■ **Exercise goal**:
Repeat exactly the line containing "Definition is_inf (a" and every line after it in the entries, and nothing besides.

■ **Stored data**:
(** * Preview-deployment handler (src/handler.js): shallow embedding

    The handler is a single-flow orchestrator: it reads one event payload,
    filters on the repository name, routes on the action and then runs the
    generation flow ([handlePreviewGeneration]) or the cleanup flow
    ([handleCleanup]).

    The model: the payload is the value [JSON.parse] built, the
    configuration is the parsed [config.json]; what the process does
    (console output, [execSync], [fs] calls, [process.chdir]) is recorded,
    in order, as a list of [event]s; the file system is a tree; external
    commands and the clock are answered by an oracle over an abstract
    outside world; [process.exit] ends a run and is not caught by
    [try]/[catch]. *)

From Stdlib Require Import String Ascii List ZArith Bool Lia DecimalString.
Import ListNotations.
Set Warnings "-register-all".
Local Open Scope list_scope.
Local Open Scope string_scope.

(** ** Strings, as the JavaScript string methods the handler calls *)

Module Str.

(** [hay.includes(needle)] *)
Fixpoint includes (needle hay : string) : bool :=
  if String.prefix needle hay then true
  else match hay with
       | EmptyString => false
       | String _ rest => includes needle rest
       end.

(** [s.endsWith(suffix)] *)
Definition endsWith (suffix s : string) : bool :=
  let n := String.length s in
  let k := String.length suffix in
  (k <=? n)%nat && String.eqb (String.substring (n - k) k s) suffix.

Definition startsWith (p s : string) : bool := String.prefix p s.

(** [s.split('/')]: never empty, the empty string gives one empty piece. *)
Fixpoint splitSlash (s : string) : list string :=
  match s with
  | EmptyString => [EmptyString]
  | String c rest =>
      if Ascii.eqb c "/"%char then EmptyString :: splitSlash rest
      else match splitSlash rest with
           | h :: t => String c h :: t
           | [] => [String c EmptyString]
           end
  end.

Definition joinSlash (l : list string) : string := String.concat "/" l.

(** Decimal rendering of an integer, as a template literal renders it. *)
Definition ofZ (z : Z) : string := NilZero.string_of_int (Z.to_int z).

End Str.

(** ** Node's [path] module (POSIX flavour) *)

Module Path.

Definition isAbsolute (p : string) : bool := Str.startsWith "/" p.

(** [normalizeString]: drops empty and [.] segments, resolves [..]
    against the segment before it; [acc] is the result so far, last
    segment first. *)
Fixpoint normSegs (allowAboveRoot : bool) (acc segs : list string)
  : list string :=
  match segs with
  | [] => rev acc
  | s :: rest =>
      if String.eqb s "" || String.eqb s "." then
        normSegs allowAboveRoot acc rest
      else if String.eqb s ".." then
        match acc with
        | last :: acc' =>
            if String.eqb last ".." then
              normSegs allowAboveRoot
                (if allowAboveRoot then ".." :: acc else acc) rest
            else normSegs allowAboveRoot acc' rest
        | [] =>
            normSegs allowAboveRoot
              (if allowAboveRoot then [".."] else []) rest
        end
      else normSegs allowAboveRoot (s :: acc) rest
  end.

(** [path.normalize(p)] *)
Definition normalize (p : string) : string :=
  if String.eqb p "" then "."
  else
    let abs := isAbsolute p in
    let trailing := Str.endsWith "/" p in
    let body := Str.joinSlash (normSegs (negb abs) [] (Str.splitSlash p)) in
    if String.eqb body "" then
      if abs then "/" else if trailing then "./" else "."
    else
      (if abs then "/" else "") ++ body ++ (if trailing then "/" else "").

(** [path.join(...parts)] *)
Definition join (parts : list string) : string :=
  let joined :=
    Str.joinSlash (filter (fun s => negb (String.eqb s "")) parts) in
  if String.eqb joined "" then "." else normalize joined.

(** [path.resolve(p)] with the process working directory [cwd] (absolute).
    The result is absolute and normalised, without trailing slash. *)
Definition resolve (cwd p : string) : string :=
  let full :=
    if String.eqb p "" then cwd
    else if isAbsolute p then p
    else cwd ++ "/" ++ p in
  "/" ++ Str.joinSlash (normSegs false [] (Str.splitSlash full)).

(** Segments of an absolute normalised path ([/] has none). *)
Definition segments (abs : string) : list string :=
  filter (fun s => negb (String.eqb s "")) (Str.splitSlash abs).

Fixpoint stripCommon (a b : list string) : list string * list string :=
  match a, b with
  | x :: a', y :: b' =>
      if String.eqb x y then stripCommon a' b' else (a, b)
  | _, _ => (a, b)
  end.

(** [path.relative(from, to)]: both arguments are first resolved against
    the working directory. *)
Definition relative (cwd from to : string) : string :=
  if String.eqb from to then ""
  else
    let from' := resolve cwd from in
    let to' := resolve cwd to in
    if String.eqb from' to' then ""
    else
      let '(up, down) := stripCommon (segments from') (segments to') in
      Str.joinSlash (List.app (map (fun _ => "..") up) down).

Definition isSlash (c : ascii) : bool := Ascii.eqb c "/"%char.

Fixpoint dropWhile {A} (f : A -> bool) (l : list A) : list A :=
  match l with
  | [] => []
  | x :: r => if f x then dropWhile f r else l
  end.

(** [path.dirname(p)]: scans from the right, from the last character down
    to index 1, skipping trailing slashes and then the last segment. *)
Definition dirname (p : string) : string :=
  match p with
  | EmptyString => "."
  | String c0 rest =>
      let hasRoot := isSlash c0 in
      let fromRight := rev (list_ascii_of_string rest) in
      let noTrail := dropWhile isSlash fromRight in
      match dropWhile (fun c => negb (isSlash c)) noTrail with
      | [] => if hasRoot then "/" else "."
      | _ :: before =>
          match before with
          | [] => if hasRoot then "//"
                  else String c0 EmptyString
          | _ => String c0 (string_of_list_ascii (rev before))
          end
      end
  end.

End Path.

(** ** The file system: a tree of directories, regular files and other
  entries (sockets, links, ...), with Node's [fs] calls on it *)

Module Fs.

Inductive node : Type :=
| File (content : string)
| Dir (entries : list (string * node))
| Special.

Fixpoint assoc (name : string) (es : list (string * node)) : option node :=
  match es with
  | [] => None
  | (k, v) :: rest => if String.eqb k name then Some v else assoc name rest
  end.

Fixpoint update (name : string) (v : node) (es : list (string * node))
  : list (string * node) :=
  match es with
  | [] => [(name, v)]
  | (k, old) :: rest =>
      if String.eqb k name then (k, v) :: rest
      else (k, old) :: update name v rest
  end.

Fixpoint lookup (segs : list string) (n : node) : option node :=
  match segs with
  | [] => Some n
  | s :: rest =>
      match n with
      | Dir es => match assoc s es with
                  | Some c => lookup rest c
                  | None => None
                  end
      | _ => None
      end
  end.

(** The node a path names, seen from the working directory. *)
Definition at_path (root : node) (cwd p : string) : option node :=
  lookup (Path.segments (Path.resolve cwd p)) root.

Definition isDir (o : option node) : bool :=
  match o with Some (Dir _) => true | _ => false end.

(** [fs.mkdirSync(p, {recursive: true})] on the tree: [None] when a
    component of the path exists and is not a directory. *)
Fixpoint mkdirp (segs : list string) (n : node) : option node :=
  match n with
  | Dir es =>
      match segs with
      | [] => Some n
      | s :: rest =>
          match mkdirp rest
                  (match assoc s es with Some c => c | None => Dir [] end)
          with
          | Some c' => Some (Dir (update s c' es))
          | None => None
          end
      end
  | _ => None
  end.
(** * WHO COVID-19 dashboard (covid.py): data pipeline

    A shallow embedding of [load_data], [preprocess] and of the tables that
    [main] derives from the filtered window, followed by the properties of
    the specification that were checked against it.

    Numbers.  pandas stores the numeric columns as float64.  The embedding
    reads a stored number as an exact rational ([Q]) and the result of a
    float division as a rational or one of the three special values
    (+inf, -inf, NaN); rounding and overflow are not modelled.  NaN is also
    pandas' marker of a missing value.  An infinity that a column of a raw
    table holds is a cell of its own, which [preprocess] keeps; the tables
    of [main] are taken over windows whose stored counts are numbers. *)

From Stdlib Require Import List String Ascii Bool ZArith QArith Qminmax Lia.
From Stdlib Require Import Permutation Sorted Setoid.
From Stdlib Require OrderedTypeEx.
Import ListNotations.

Local Open Scope Q_scope.

(** ** Float results *)

Module Float.

Inductive num : Type :=
| Fin (q : Q)
| PInf
| NInf
| NaN.

(** Equality of results: rationals up to [Qeq], special values by name. *)
Definition num_eq (a b : num) : Prop :=
  match a, b with
  | Fin p, Fin q => p == q
  | PInf, PInf | NInf, NInf | NaN, NaN => True
  | _, _ => False
  end.

Definition is_inf (a : num) : bool :=
  match a with PInf | NInf => true | _ => false end.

■ **Output of the exercise**:
Definition is_inf (a : num) : bool :=
  match a with PInf | NInf => true | _ => false end.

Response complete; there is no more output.